El presidente del PP, Alberto Núñez Feijóo, y la dirección del partido se han comprometido este domingo en A Coruña a “pelear” contra el sistema de financiación pactado entre el jefe del Ejecutivo, Pedro Sánchez, y el líder de ERC, Oriol Junqueras, un acuerdo que, a su juicio, persigue “comprar el poder”. “Que se olviden de que aceptemos chantajes. Por encima de sus chanchullos, nosotros pondremos siempre el proyecto común”, ha asegurado.
En las conclusiones de la Interparlamentaria celebrada este fin de semana en A Coruña, el PP fija como línea roja “rechazar de forma inequívoca cualquier intento de ruptura del Estado desde el independentismo”.
Asimismo, en el documento de 31 páginas aprobado en esta cita, el partido subraya que defenderá “el Estado autonómico como un pilar esencial de la libertad, la cohesión territorial y la calidad democrática, conforme al espíritu y la letra de la Constitución de 1978”.
“El separatismo exige y los españoles pagan”
Durante el discurso de clausura de la cumbre parlamentaria, Feijóo ha avanzado que el próximo 18 de enero se reunirá en Zaragoza con los presidentes autonómicos del PP para articular una respuesta conjunta al modelo de financiación de Pedro Sánchez y Oriol Junqueras, que, según ha denunciado, “han dilapidado la igualdad entre españoles”.
“El separatismo exige y los españoles pagan”, ha proclamado Feijóo, que ha descrito en tres pasos el pacto entre el Gobierno y ERC: “Más impuestos para los españoles, más recursos para el separatismo y más tiempo para Sánchez”.
A su juicio, se trata de una operación en la que unos dirigentes “insolidarios exprimiendo a millones de españoles para mantener sus privilegios”. “Y eso no es gobernar: es usar el dinero que es de todos para salvarse ellos”, ha remachado.
“Que se olviden de que aceptemos chantajes”
Feijóo ha advertido de que el PP plantará cara a ese nuevo sistema de financiación —que aún debe tramitarse en el Congreso de los Diputados y para el que el Gobierno no tiene garantizados los apoyos— y ha reiterado que no aceptará “chantajes”.

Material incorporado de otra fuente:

Lemma no_cursorrules_after_a_successful_cursor_run_witness :
  let w := Scenario.boot
             (Scenario.one_template "cursor" "backend" "fastify"
                (Dir [ (".cursorrules", File "legacy rules") ]))
             (Dir []) Scenario.enter in
  let w' := fst (run (generateTemplate Scenario.generator
                        "cursor" "backend" "fastify") w) in
  stat ["home"; "dev"; "app"; ".cursor"; ".cursorrules"] (disk w') = None.
Proof.
  intros w w'.
  apply (no_cursorrules_after_a_successful_cursor_run Scenario.generator
           "backend" "fastify" w).
  reflexivity.
Defined.

(** ** When the generation fails *)

(** [mkdir -p] fails exactly when a regular file is on the way. *)
Lemma mkdirp_fails_iff p : forall n,
  mkdirp p n = None <->
  exists q c, is_prefix q p = true /\ stat q n = Some (File c).
Proof.
  induction p as [| a p IH]; intros n.
  - destruct n as [c0 | es]; simpl; split.
    + intros _. exists [], c0. split; reflexivity.
    + reflexivity.
    + discriminate.
    + intros (q & c & P & S). destruct q; [discriminate S | discriminate P].
  - destruct n as [c | es]; cbn [mkdirp].
    + split; [| reflexivity]. intros _. exists [], c. split; reflexivity.
    + destruct (mkdirp p _) as [c' |] eqn:E.
      * split; [discriminate |]. intros (q & c & P & S).
        destruct q as [| b q]; [discriminate S |].
        cbn [is_prefix] in P. apply andb_true_iff in P. destruct P as [Eb P].
        apply String.eqb_eq in Eb. subst b. rewrite stat_cons in S.
        assert (F : mkdirp p (match get a es with Some ch => ch | None => Dir [] end)
                    = None).
        { apply IH. exists q, c. split; [exact P |].
          destruct (get a es); [exact S | discriminate]. }
        congruence.
      * split; [intros _ | reflexivity].
        apply IH in E. destruct E as (q & c & P & S).
        exists (a :: q), c. split.
        -- cbn [is_prefix]. now rewrite String.eqb_refl.
        -- rewrite stat_cons. destruct (get a es) as [ch |]; [exact S |].
           destruct q; discriminate.
Qed.

Lemma path_eqb_eq p : forall q, path_eqb p q = true -> p = q.
Proof.
  induction p as [| a p IH]; intros [| b q]; simpl; try easy.
  rewrite andb_true_iff. intros [E H]. apply String.eqb_eq in E.
  f_equal; [exact E | now apply IH].
Qed.

(** X4. When the template exists and a regular file is at [.<tool>], or
    at one of the directories that lead to it, [generateTemplate] throws
    instead of printing an error: the creation of the output directory is
    outside its [try]. It has then printed nothing and changed nothing;
    what it throws is an [Error] without the [isTtyError] mark, the
    [EEXIST] error of [mkdir] when the file is at [.<tool>] itself. *)
Theorem generateTemplate_throws_when_the_output_directory_is_blocked
    this ai category framework w q c :
  let tp := templatePath_of this ai category framework in
  let out := outputDir_of (cwd w) ai in
  stat tp (disk w) <> None ->
  is_prefix q out = true ->
  stat q (disk w) = Some (File c) ->
  exists message,
    run (generateTemplate this ai category framework) w
      = (w, Thrown (JsError message false)) /\
    (q = out ->
     message = ("EEXIST: file already exists, mkdir " ++ quote out)%string).
Proof.
  intros tp out S P F. rewrite generateTemplate_steps. cbv zeta.
  fold tp. fold out.
  destruct (stat tp (disk w)) as [s |]; [clear S | congruence].
  assert (Mk : mkdirp out (disk w) = None) by (apply mkdirp_fails_iff; eauto).
  unfold ensureDir, fs_throw, throw. rewrite Mk.
  destruct (stat out (disk w)) eqn:So.
  - eexists. split; [reflexivity | reflexivity].
  - eexists. split; [reflexivity |]. intros ->. congruence.
Qed.

Lemma generateTemplate_throws_when_the_output_directory_is_blocked_witness :
  let w := Scenario.boot
             (Scenario.one_template "claude" "frontend" "react"
                (Dir [ ("project_knowledge.md", File "knowledge") ]))
             (Dir [ (".claude", File "not a directory") ]) Scenario.enter in
  run (generateTemplate Scenario.generator "claude" "frontend" "react") w =
  (w, Thrown (JsError
                "EEXIST: file already exists, mkdir '/home/dev/app/.claude'"
                false)).
Proof.
  intros w.
  destruct (generateTemplate_throws_when_the_output_directory_is_blocked
              Scenario.generator "claude" "frontend" "react" w
              ["home"; "dev"; "app"; ".claude"] "not a directory")
    as (message & Hrun & Hmsg).
  - discriminate.
  - reflexivity.
  - reflexivity.
  - rewrite Hrun, (Hmsg eq_refl). reflexivity.
Defined.

(** X5. When the template path is a regular file instead of a directory,
    the output directory is created all the same; the copy then refuses
    to put a file where a directory is, and the run prints that error in
    red and returns. *)
Theorem template_that_is_a_file_is_refused this ai category framework w c d1 :
  let tp := templatePath_of this ai category framework in
  let out := outputDir_of (cwd w) ai in
  stat tp (disk w) = Some (File c) ->
  mkdirp out (disk w) = Some d1 ->
  run (generateTemplate this ai category framework) w =
  (emit (Log Red ("❌ Error generating template: "
                    ++ "Cannot overwrite directory " ++ quote out
                    ++ " with non-directory " ++ quote tp ++ ".")%string)
     (with_disk d1 w),
   Returned tt).
Proof.
  intros tp out S Mk. rewrite generateTemplate_steps. cbv zeta.
  fold tp. fold out. rewrite S, (ensureDir_created _ _ _ Mk).
  assert (P : is_prefix tp out = false).
  { destruct (is_prefix tp out) eqn:P; [| reflexivity].
    assert (F : mkdirp out (disk w) = None)
      by (apply mkdirp_fails_iff; eauto).
    congruence. }
  destruct (mkdirp_result _ _ _ Mk) as [D1 _].
  unfold copy, checkPaths. cbn [disk with_disk].
  rewrite (mkdirp_frame _ _ _ _ Mk P), S, D1.
  destruct (path_eqb tp out) eqn:E.
  { apply path_eqb_is_prefix in E. congruence. }
  reflexivity.
Qed.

“Por encima de sus chanchullos, nosotros pondremos siempre el proyecto común y es el que el dinero de todos se reparte entre todos”, ha enfatizado, para reprochar al Ejecutivo que ofrezca explicaciones de “mal pagador” cuando, en su opinión, no se está debatiendo sobre “de servicios públicos de la gente” sino sobre “comprar el poder”. Por ello, ha insistido en que lo van a “pelear” y lo van a “ganar”.

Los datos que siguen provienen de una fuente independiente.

(** * Project generator of the HTTP storage scaffolding tool

    A shallow embedding of
    [gamemeanmachine/http_storage/generators/project.py] together with
    the small part of the operating system it talks to: a tree of
    directories and regular files, [os.makedirs], [os.listdir],
    [open(..., "w")] followed by [write], and [shutil.copy].

    Python statements that touch the filesystem become computations in
    a state-and-exception monad [io]: a computation receives the
    filesystem, gives back the filesystem it leaves behind, and either
    a value or the exception it raised.  The filesystem that is left
    behind by a raising computation is kept, because nothing in the
    source undoes earlier writes. *)

From Stdlib Require Import ZArith DecimalString Ascii String List.
From Stdlib Require DecimalZ DecimalPos.
From stdpp Require Import gmap strings list fin_maps.

Open Scope string_scope.
Open Scope list_scope.
Open Scope stdpp_scope.

(** ** Operating system model *)

Module OS.

(** A path is the list of its components below the root directory, so
    ["/tmp/proj1"] is [["tmp"; "proj1"]] and [os.path.join p "server"]
    is [p ++ ["server"]]. *)
Abbreviation path := (list string).

Inductive node : Type :=
| File (content : string)
| Dir.

Abbreviation fs := (gmap (list string) node).

(** The exceptions of the [OSError] family met here.  [OSError_msg] is a
    bare [OSError(msg)] as raised by the generator itself. *)
Inductive OSError : Type :=
| FileExistsError
| FileNotFoundError
| NotADirectoryError
| IsADirectoryError
| SameFileError
| PermissionError
| OSError_msg (msg : string).

Inductive result (A : Type) : Type :=
| Ok (a : A)
| Raise (e : OSError).
Arguments Ok {A} a.
Arguments Raise {A} e.

Definition io (A : Type) : Type := fs → fs * result A.

Definition ret {A} (a : A) : io A := λ σ, (σ, Ok a).

Definition raise {A} (e : OSError) : io A := λ σ, (σ, Raise e).

Definition bind {A B} (k : A → io B) (m : io A) : io B :=
  λ σ, match m σ with
       | (σ', Ok a) => k a σ'
       | (σ', Raise e) => (σ', Raise e)
       end.

(** With these instances [x ← m; k] and [m;; k] sequence statements. *)
#[export] Instance io_ret : MRet io := @ret.
#[export] Instance io_bind : MBind io := @bind.

(** [try: m except OSError as e: h e] *)
Definition try_except {A} (m : io A) (h : OSError → io A) : io A :=
  λ σ, match m σ with
       | (σ', Raise e) => h e σ'
       | r => r
       end.

(** Steps run one after the other, as a block of statements does. *)
Fixpoint run_steps (steps : list (io unit)) : io unit :=
  match steps with
  | [] => ret tt
  | s :: rest => s;; run_steps rest
  end.

Definition parent (p : path) : option path :=
  match rev p with
  | [] => None
  | _ :: r => Some (rev r)
  end.

Definition basename (p : path) : string :=
  match rev p with
  | [] => ""
  | n :: _ => n
  end.

Definition exists_ (σ : fs) (p : path) : bool :=
  match σ !! p with Some _ => true | None => false end.

Definition isdir (σ : fs) (p : path) : bool :=
  match σ !! p with Some Dir => true | _ => false end.

Definition isfile (σ : fs) (p : path) : bool :=
  match σ !! p with Some (File _) => true | _ => false end.

(** [child_of p q] is [Some n] exactly when [q = p ++ [n]]. *)
Fixpoint child_of (p q : path) : option string :=
  match p, q with
  | [], [n] => Some n
  | a :: p', b :: q' => if decide (a = b) then child_of p' q' else None
  | _, _ => None
  end.

Definition children (σ : fs) (p : path) : list string :=
  omap (λ kv, child_of p kv.1) (map_to_list σ).

(** Every entry other than the root sits in a directory. *)
Definition fs_wf (σ : fs) : Prop :=
  σ !! [] = Some Dir ∧
  ∀ (p : path) (n : string), is_Some (σ !! (p ++ [n])) → σ !! p = Some Dir.

Definition well_formed (σ : fs) : bool :=
  isdir σ [] &&
  forallb (λ kv, match parent kv.1 with
                 | None => true
                 | Some q => isdir σ q
                 end) (map_to_list σ).

(** All the prefixes of a path, the root and the path itself included. *)
Fixpoint prefixes (p : path) : list path :=
  [] :: match p with
        | [] => []
        | n :: p' => cons n <$> prefixes p'
        end.

(** No regular file stands in the way of creating directory [p]. *)
Definition creatable (σ : fs) (p : path) : bool :=
  forallb (λ q, negb (isfile σ q)) (prefixes p).

Section Primitives.

(** What the environment refuses: [refused p = Some e] when creating or
    opening for writing the entry [p] fails with [e] (permissions, quota,
    a full disk), whatever the tree looks like. *)
Variable refused : path → option OSError.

Compromisos del PP en la Interparlamentaria
En sus conclusiones, el PP reitera su defensa del Estado autonómico como “un pilar esencial de la libertad, la cohesión territorial y la calidad democrática, conforme al espíritu y la letra de la Constitución de 1978”.

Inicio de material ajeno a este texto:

(** [handleToolbarAction]: the table of actions; any other name, also
    one that the table object inherits, leaves the textarea as it is. *)
Definition handleToolbarAction (action : string) (t : field) : field :=
  if String.eqb action "h1" then insertLinePrefix (lit "# ") t
  else if String.eqb action "h2" then insertLinePrefix (lit "## ") t
  else if String.eqb action "h3" then insertLinePrefix (lit "### ") t
  else if String.eqb action "bold" then wrapSelection (lit "**") (lit "**") t
  else if String.eqb action "italic" then wrapSelection (lit "*") (lit "*") t
  else if String.eqb action "code" then wrapSelection (lit "`") (lit "`") t
  else if String.eqb action "ul" then insertLinePrefix (lit "- ") t
  else if String.eqb action "ol" then insertOrderedList number_text t
  else if String.eqb action "quote" then insertLinePrefix (lit "> ") t
  else if String.eqb action "link" then insertLink t
  else if String.eqb action "image" then insertImage t
  else if String.eqb action "codeblock" then insertCodeBlock t
  else if String.eqb action "strikethrough" then wrapSelection (lit "~~") (lit "~~") t
  else if String.eqb action "table" then insertTable t
  else if String.eqb action "hr" then insertHorizontalRule t
  else t.

End ActionTable.

End Toolbar.

(** ** Table of contents (editor.js, [generateTableOfContents]) *)

Module Contents.
Import Js Regex Anchored Naming Toolbar.

Definition HASH : N := 35.
Definition is_hash (c : N) : bool := N.eqb c HASH.

(** [/^(#{1,6})\s+(.+)$/] *)
Definition re_heading : anchored :=
  Seq Bol
    (Seq (Plain (Cat (Grp (Rep is_hash 1 (Some 6%nat)))
                     (Cat (Plus is_space) (Grp (Plus is_dot)))))
         Eol).

Record heading : Type := Heading { level : nat; text : str; anchor : str }.

Section WithCase.
Variable toLowerCase : str -> str.

(** The callback of [lines.forEach]: the heading that a line gives, if
    it is one. *)
Definition heading_of (line : str) : option heading :=
  match amatch re_heading line with
  | Some caps =>
      Some (Heading (length (cap 1 caps)) (cap 2 caps)
                    (heading_anchor toLowerCase (cap 2 caps)))
  | None => None
  end.

Fixpoint headings_of (lines : list str) : list heading :=
  match lines with
  | [] => []
  | line :: lines' =>
      match heading_of line with
      | Some h => h :: headings_of lines'
      | None => headings_of lines'
      end
  end.

Definition toc_entry (h : heading) : str :=
  Docx.repeat_str (lit "  ") (level h - 1)
  ++ lit "- [" ++ text h ++ lit "](#" ++ anchor h ++ lit ")" ++ [NL].

Definition toc_of (headings : list heading) : str :=
  lit "## Table of Contents" ++ [NL; NL]
  ++ concat (map toc_entry headings)
  ++ [NL] ++ lit "---" ++ [NL; NL].

(** Without a heading the function raises an alert and returns. *)
Definition generateTableOfContents (t : field) : field :=
  let content := value t in
  let headings := headings_of (split NL content) in
  match headings with
  | [] => t
  | _ =>
      let cursorPos := selectionStart t in
      set_value (substring 0 cursorPos content ++ toc_of headings ++ drop cursorPos content) t
  end.

End WithCase.

End Contents.

(** ** The title taken from a PDF's file name (pdf-converter.js, [processFile]) *)

Module PdfTitle.
Import Js Regex Anchored.

(** [s.replace(a, f)] without the flag g: the first match, looked for
    from the start of the subject onwards, is replaced. *)
Fixpoint areplace_first (a : anchored) (f : str -> list str -> str)
    (bol : bool) (s : str) : str :=
  match aexec a bol s with
  | Some (rest, caps) => f (take (length s - length rest) s) caps ++ rest
  | None =>
      match s with
      | [] => []
      | c :: s' => c :: areplace_first a f false s'
      end
  end.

Además, el partido se compromete a rechazar “de forma inequívoca cualquier intento de ruptura del Estado desde el independentismo, así como los planteamientos que pretenden vaciar o eliminar el modelo autonómico”.
El documento también aboga por “reforzar el papel de las Comunidades Autónomas como espacios de buena gestión, innovación y cercanía al ciudadano, especialmente en la prestación de los servicios públicos fundamentales”; y por impulsar una relación “basada en la lealtad institucional, la cooperación y la corresponsabilidad, superando la confrontación permanente entre administraciones promovida por el Gobierno de España”.
Los ‘populares’ plantean igualmente “avanzar en reformas que mejoren la coordinación y el funcionamiento del Estado autonómico, fortaleciendo su eficacia, transparencia y legitimidad, sin destruir ni desnaturalizar el modelo”.
El PP reivindica además los gobiernos autonómicos del partido “como ejemplo de gestión eficaz, frente al dogmatismo ideológico, la improvisación y el uso partidista de las instituciones”.
“La vida cotidiana de los ciudadanos”
Según el documento, los ‘populares’ sostienen que el PP centra su acción en “lo verdaderamente importante: la vida cotidiana de los ciudadanos, la calidad de los servicios públicos, la igualdad ante la ley, la fortaleza de nuestras instituciones y la cohesión territorial”.
“Frente al ruido, la improvisación y la degradación de la vida pública, el PP ofrece experiencia, solvencia y un proyecto de país basado en la libertad, la responsabilidad y el respeto a las reglas democráticas. España necesita volver a la normalidad, a la confianza y a la política útil”.